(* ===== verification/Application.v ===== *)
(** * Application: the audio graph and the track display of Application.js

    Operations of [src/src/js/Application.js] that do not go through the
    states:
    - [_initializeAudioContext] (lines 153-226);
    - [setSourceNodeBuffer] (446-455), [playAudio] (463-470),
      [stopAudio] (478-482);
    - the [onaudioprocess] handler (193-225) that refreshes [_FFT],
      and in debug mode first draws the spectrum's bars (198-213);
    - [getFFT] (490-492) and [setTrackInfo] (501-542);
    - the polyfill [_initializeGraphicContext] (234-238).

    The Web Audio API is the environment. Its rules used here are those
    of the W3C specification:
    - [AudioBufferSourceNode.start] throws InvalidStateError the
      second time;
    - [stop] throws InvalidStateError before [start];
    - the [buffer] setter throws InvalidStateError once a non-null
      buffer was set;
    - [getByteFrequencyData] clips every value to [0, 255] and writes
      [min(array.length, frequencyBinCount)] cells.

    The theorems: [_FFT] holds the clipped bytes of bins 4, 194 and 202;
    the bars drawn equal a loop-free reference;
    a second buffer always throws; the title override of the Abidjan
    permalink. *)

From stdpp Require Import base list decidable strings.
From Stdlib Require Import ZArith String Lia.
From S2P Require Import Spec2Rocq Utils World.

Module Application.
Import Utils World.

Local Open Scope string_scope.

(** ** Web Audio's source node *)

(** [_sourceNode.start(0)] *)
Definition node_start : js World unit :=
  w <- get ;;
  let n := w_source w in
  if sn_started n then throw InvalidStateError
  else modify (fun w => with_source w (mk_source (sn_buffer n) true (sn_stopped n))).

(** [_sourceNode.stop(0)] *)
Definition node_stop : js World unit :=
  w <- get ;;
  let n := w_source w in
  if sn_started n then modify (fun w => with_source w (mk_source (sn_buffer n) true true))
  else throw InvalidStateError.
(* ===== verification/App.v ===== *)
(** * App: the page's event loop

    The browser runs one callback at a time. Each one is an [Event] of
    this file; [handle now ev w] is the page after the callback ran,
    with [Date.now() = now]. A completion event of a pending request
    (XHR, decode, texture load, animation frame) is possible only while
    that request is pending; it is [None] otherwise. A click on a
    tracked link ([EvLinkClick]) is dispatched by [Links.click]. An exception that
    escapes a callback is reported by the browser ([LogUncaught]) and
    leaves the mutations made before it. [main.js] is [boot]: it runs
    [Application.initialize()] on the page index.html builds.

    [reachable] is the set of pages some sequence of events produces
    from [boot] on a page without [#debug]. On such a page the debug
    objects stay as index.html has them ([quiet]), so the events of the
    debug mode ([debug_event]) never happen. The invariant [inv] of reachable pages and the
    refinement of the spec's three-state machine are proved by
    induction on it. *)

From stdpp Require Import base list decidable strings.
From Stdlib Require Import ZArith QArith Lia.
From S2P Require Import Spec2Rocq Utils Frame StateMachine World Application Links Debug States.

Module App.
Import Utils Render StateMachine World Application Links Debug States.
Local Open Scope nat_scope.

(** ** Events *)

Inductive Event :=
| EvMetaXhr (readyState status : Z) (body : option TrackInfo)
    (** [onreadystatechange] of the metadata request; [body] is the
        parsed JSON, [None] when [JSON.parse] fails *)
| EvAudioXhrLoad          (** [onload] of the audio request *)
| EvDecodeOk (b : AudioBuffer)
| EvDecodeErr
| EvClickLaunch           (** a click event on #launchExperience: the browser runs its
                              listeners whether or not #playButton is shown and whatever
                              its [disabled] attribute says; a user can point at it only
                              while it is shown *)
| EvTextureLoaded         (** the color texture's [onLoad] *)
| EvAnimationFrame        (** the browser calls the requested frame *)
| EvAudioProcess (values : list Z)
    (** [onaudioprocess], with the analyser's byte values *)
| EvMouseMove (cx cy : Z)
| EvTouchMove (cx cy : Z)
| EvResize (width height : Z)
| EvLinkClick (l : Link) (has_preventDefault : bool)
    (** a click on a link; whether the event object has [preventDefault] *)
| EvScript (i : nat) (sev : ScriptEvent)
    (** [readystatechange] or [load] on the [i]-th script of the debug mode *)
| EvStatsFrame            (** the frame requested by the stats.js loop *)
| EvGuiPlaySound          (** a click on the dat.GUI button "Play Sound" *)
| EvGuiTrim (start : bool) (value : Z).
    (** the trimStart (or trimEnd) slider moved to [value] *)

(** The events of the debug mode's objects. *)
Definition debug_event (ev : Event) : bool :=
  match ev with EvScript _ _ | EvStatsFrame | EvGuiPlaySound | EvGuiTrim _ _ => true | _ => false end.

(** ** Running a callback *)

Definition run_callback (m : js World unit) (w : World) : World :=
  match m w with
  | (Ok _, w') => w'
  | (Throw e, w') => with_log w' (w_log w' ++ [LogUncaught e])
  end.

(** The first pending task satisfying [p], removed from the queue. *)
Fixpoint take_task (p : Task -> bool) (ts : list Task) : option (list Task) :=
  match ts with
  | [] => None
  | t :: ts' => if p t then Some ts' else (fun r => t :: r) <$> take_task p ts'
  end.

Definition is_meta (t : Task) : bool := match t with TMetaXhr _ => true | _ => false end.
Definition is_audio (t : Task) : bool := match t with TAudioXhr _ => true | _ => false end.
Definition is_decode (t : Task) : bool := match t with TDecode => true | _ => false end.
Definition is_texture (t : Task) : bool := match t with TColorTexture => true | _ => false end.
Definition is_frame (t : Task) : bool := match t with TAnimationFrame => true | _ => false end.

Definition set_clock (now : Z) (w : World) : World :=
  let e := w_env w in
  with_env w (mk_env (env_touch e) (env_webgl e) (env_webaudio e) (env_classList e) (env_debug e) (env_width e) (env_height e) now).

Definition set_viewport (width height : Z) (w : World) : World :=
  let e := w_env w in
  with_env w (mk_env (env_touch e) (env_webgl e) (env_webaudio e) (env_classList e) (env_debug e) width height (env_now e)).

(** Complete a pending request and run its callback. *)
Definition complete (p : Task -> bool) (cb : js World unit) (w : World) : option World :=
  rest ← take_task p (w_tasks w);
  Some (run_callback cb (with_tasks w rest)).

...

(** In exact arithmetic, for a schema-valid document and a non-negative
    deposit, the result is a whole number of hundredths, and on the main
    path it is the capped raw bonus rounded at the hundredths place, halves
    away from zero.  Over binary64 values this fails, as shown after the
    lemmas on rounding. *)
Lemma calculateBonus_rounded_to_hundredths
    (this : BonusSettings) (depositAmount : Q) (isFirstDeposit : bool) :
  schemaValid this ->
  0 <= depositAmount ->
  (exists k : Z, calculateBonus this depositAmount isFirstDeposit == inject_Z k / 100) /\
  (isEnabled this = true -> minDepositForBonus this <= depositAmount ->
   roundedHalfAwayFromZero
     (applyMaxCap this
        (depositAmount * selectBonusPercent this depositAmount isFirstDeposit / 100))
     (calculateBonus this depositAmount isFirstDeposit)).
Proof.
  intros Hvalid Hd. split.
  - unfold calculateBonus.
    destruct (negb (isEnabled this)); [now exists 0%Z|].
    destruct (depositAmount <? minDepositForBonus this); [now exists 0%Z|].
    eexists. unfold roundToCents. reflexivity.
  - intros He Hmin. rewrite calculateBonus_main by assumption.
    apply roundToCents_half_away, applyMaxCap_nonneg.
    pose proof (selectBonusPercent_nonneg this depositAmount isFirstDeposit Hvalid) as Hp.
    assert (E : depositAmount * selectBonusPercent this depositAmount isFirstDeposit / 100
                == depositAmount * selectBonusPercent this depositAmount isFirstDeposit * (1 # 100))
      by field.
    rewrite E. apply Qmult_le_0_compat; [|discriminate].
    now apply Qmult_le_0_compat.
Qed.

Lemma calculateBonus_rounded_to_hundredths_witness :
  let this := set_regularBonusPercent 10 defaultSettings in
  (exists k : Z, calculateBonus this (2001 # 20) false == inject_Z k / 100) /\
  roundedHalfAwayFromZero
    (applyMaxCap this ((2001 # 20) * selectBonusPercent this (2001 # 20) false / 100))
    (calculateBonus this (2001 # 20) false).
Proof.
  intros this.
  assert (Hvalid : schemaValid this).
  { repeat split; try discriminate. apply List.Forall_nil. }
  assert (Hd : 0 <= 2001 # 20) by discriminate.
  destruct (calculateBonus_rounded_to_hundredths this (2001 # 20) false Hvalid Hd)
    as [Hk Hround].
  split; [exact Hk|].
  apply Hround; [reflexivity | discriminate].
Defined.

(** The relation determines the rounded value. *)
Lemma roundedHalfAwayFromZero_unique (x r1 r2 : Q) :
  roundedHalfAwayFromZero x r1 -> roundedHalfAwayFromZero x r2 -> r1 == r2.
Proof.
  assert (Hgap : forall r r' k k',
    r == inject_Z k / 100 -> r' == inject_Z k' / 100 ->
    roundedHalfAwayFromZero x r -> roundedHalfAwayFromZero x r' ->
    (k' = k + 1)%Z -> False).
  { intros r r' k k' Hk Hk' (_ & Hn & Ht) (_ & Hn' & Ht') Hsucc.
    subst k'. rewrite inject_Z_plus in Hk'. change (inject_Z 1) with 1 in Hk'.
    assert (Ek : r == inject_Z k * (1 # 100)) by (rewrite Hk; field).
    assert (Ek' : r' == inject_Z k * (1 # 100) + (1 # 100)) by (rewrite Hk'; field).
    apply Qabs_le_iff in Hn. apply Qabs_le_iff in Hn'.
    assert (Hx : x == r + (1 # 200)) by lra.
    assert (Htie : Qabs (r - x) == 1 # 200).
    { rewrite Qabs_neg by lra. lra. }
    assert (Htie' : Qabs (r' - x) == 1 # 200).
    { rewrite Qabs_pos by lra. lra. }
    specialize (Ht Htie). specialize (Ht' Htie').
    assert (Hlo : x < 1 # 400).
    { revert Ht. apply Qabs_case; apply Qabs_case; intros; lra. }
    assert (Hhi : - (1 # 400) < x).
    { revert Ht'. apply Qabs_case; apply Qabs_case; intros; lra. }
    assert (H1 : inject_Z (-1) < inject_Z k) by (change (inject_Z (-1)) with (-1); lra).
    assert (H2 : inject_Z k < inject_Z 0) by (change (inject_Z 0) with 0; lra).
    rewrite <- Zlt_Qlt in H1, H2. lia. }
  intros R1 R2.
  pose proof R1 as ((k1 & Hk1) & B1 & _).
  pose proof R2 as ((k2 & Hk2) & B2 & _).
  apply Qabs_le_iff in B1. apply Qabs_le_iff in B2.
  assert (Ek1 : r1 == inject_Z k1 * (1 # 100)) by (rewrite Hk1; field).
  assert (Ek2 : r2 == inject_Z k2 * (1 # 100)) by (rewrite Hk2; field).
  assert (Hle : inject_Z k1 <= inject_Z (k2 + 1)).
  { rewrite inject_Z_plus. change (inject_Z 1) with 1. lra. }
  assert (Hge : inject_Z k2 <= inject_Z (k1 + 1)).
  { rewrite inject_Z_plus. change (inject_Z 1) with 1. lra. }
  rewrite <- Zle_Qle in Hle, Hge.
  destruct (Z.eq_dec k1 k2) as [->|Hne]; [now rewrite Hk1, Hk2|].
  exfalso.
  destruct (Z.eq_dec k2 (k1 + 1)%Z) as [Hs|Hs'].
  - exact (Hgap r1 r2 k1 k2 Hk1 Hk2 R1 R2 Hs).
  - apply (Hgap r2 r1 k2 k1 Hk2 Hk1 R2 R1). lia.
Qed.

...

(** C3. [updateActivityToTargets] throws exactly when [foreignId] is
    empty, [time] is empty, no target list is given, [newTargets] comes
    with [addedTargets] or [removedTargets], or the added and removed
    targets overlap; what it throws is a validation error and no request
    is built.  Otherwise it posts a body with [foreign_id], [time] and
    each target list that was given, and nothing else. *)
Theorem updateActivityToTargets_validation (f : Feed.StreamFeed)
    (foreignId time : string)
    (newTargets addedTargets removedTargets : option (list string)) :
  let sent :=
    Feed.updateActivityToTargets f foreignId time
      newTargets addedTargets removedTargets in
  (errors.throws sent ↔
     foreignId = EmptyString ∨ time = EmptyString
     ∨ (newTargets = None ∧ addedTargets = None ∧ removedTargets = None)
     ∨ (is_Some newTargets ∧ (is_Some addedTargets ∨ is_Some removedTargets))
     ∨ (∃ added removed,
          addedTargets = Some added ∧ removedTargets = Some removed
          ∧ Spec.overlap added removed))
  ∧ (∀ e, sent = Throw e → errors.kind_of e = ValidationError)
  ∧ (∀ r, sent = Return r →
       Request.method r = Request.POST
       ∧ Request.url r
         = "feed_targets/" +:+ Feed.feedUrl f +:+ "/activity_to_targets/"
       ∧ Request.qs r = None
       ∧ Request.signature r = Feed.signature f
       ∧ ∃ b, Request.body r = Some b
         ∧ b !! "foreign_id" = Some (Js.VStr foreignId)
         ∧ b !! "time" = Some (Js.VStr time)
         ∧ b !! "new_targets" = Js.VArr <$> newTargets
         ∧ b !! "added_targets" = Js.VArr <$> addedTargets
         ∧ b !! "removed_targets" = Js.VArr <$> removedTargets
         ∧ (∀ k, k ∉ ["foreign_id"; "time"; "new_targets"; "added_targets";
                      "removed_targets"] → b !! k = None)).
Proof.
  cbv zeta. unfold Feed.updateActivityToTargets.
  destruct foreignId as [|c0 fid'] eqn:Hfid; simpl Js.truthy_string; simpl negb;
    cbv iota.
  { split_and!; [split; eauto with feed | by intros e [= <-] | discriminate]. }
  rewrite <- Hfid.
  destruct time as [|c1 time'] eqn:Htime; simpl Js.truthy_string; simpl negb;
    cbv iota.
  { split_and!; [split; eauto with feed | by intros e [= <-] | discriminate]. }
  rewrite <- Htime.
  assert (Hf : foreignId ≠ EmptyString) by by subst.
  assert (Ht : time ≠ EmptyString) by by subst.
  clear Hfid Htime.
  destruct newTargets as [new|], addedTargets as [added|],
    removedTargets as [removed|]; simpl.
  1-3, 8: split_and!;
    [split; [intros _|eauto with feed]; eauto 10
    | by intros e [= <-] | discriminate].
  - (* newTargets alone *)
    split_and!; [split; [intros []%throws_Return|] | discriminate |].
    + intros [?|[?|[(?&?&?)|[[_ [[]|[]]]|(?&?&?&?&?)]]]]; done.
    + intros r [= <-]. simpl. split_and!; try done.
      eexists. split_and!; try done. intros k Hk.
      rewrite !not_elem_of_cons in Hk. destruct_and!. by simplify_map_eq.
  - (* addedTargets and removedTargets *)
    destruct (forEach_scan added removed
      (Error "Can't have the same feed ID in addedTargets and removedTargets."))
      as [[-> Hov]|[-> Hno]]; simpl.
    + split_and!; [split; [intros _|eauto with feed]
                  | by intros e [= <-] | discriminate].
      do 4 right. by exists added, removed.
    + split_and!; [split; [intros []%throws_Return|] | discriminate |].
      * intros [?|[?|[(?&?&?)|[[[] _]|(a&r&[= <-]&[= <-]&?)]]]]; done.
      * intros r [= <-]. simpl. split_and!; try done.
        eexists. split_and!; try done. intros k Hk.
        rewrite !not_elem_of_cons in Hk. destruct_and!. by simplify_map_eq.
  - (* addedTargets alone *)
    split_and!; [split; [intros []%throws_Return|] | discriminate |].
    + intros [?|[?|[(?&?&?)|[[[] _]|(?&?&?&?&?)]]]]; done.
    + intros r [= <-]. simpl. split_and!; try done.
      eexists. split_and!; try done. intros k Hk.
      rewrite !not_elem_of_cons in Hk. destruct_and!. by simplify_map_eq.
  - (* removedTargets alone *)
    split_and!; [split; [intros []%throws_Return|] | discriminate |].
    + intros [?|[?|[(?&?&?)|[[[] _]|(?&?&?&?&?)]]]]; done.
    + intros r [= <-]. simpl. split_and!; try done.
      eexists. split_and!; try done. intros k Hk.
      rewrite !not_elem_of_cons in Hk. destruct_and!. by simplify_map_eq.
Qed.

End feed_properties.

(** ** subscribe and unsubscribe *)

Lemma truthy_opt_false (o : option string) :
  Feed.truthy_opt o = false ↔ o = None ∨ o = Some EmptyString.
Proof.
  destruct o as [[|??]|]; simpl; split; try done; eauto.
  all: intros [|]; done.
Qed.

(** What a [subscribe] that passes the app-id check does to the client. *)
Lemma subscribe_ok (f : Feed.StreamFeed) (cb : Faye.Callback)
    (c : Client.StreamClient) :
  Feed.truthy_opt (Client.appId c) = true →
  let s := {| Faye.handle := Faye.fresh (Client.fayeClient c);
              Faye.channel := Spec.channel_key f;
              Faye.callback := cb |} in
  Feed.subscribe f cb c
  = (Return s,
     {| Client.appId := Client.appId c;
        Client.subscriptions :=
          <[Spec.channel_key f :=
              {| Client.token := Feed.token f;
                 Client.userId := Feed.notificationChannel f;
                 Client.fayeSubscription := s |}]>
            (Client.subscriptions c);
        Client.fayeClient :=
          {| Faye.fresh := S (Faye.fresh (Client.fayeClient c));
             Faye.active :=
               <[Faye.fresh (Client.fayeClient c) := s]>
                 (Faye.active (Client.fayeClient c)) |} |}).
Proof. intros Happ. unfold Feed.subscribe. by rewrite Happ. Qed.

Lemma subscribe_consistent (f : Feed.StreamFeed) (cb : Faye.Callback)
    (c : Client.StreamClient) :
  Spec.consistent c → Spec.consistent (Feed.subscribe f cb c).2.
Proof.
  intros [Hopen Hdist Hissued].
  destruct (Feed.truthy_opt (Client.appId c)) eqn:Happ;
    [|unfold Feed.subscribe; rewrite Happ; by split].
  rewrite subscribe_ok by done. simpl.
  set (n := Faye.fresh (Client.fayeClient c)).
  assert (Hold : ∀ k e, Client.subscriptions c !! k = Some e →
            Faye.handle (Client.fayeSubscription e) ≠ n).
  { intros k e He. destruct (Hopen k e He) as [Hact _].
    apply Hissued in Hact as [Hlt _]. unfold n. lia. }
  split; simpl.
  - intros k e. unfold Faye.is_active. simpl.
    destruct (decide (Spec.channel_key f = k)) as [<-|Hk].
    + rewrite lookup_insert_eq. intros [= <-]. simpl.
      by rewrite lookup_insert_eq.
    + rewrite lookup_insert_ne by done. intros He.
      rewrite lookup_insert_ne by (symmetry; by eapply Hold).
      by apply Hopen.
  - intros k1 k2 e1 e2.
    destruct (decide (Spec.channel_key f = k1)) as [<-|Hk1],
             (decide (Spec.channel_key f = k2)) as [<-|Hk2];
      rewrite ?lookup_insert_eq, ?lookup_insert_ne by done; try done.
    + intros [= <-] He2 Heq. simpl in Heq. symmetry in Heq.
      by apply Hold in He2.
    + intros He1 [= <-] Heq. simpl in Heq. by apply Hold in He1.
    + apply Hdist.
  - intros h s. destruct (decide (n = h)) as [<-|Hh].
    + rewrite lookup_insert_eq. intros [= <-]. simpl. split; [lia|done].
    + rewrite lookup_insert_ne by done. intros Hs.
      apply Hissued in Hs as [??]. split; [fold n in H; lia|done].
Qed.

:: Directions ::
Set down again, word for word, the stretch of records from the line with "(* ===== verification/Application.v ===== *)" to the line with "buffer was set;", both of those lines included.

:: Exercise result ::
(* ===== verification/Application.v ===== *)
(** * Application: the audio graph and the track display of Application.js

    Operations of [src/src/js/Application.js] that do not go through the
    states:
    - [_initializeAudioContext] (lines 153-226);
    - [setSourceNodeBuffer] (446-455), [playAudio] (463-470),
      [stopAudio] (478-482);
    - the [onaudioprocess] handler (193-225) that refreshes [_FFT],
      and in debug mode first draws the spectrum's bars (198-213);
    - [getFFT] (490-492) and [setTrackInfo] (501-542);
    - the polyfill [_initializeGraphicContext] (234-238).

    The Web Audio API is the environment. Its rules used here are those
    of the W3C specification:
    - [AudioBufferSourceNode.start] throws InvalidStateError the
      second time;
    - [stop] throws InvalidStateError before [start];
    - the [buffer] setter throws InvalidStateError once a non-null
      buffer was set;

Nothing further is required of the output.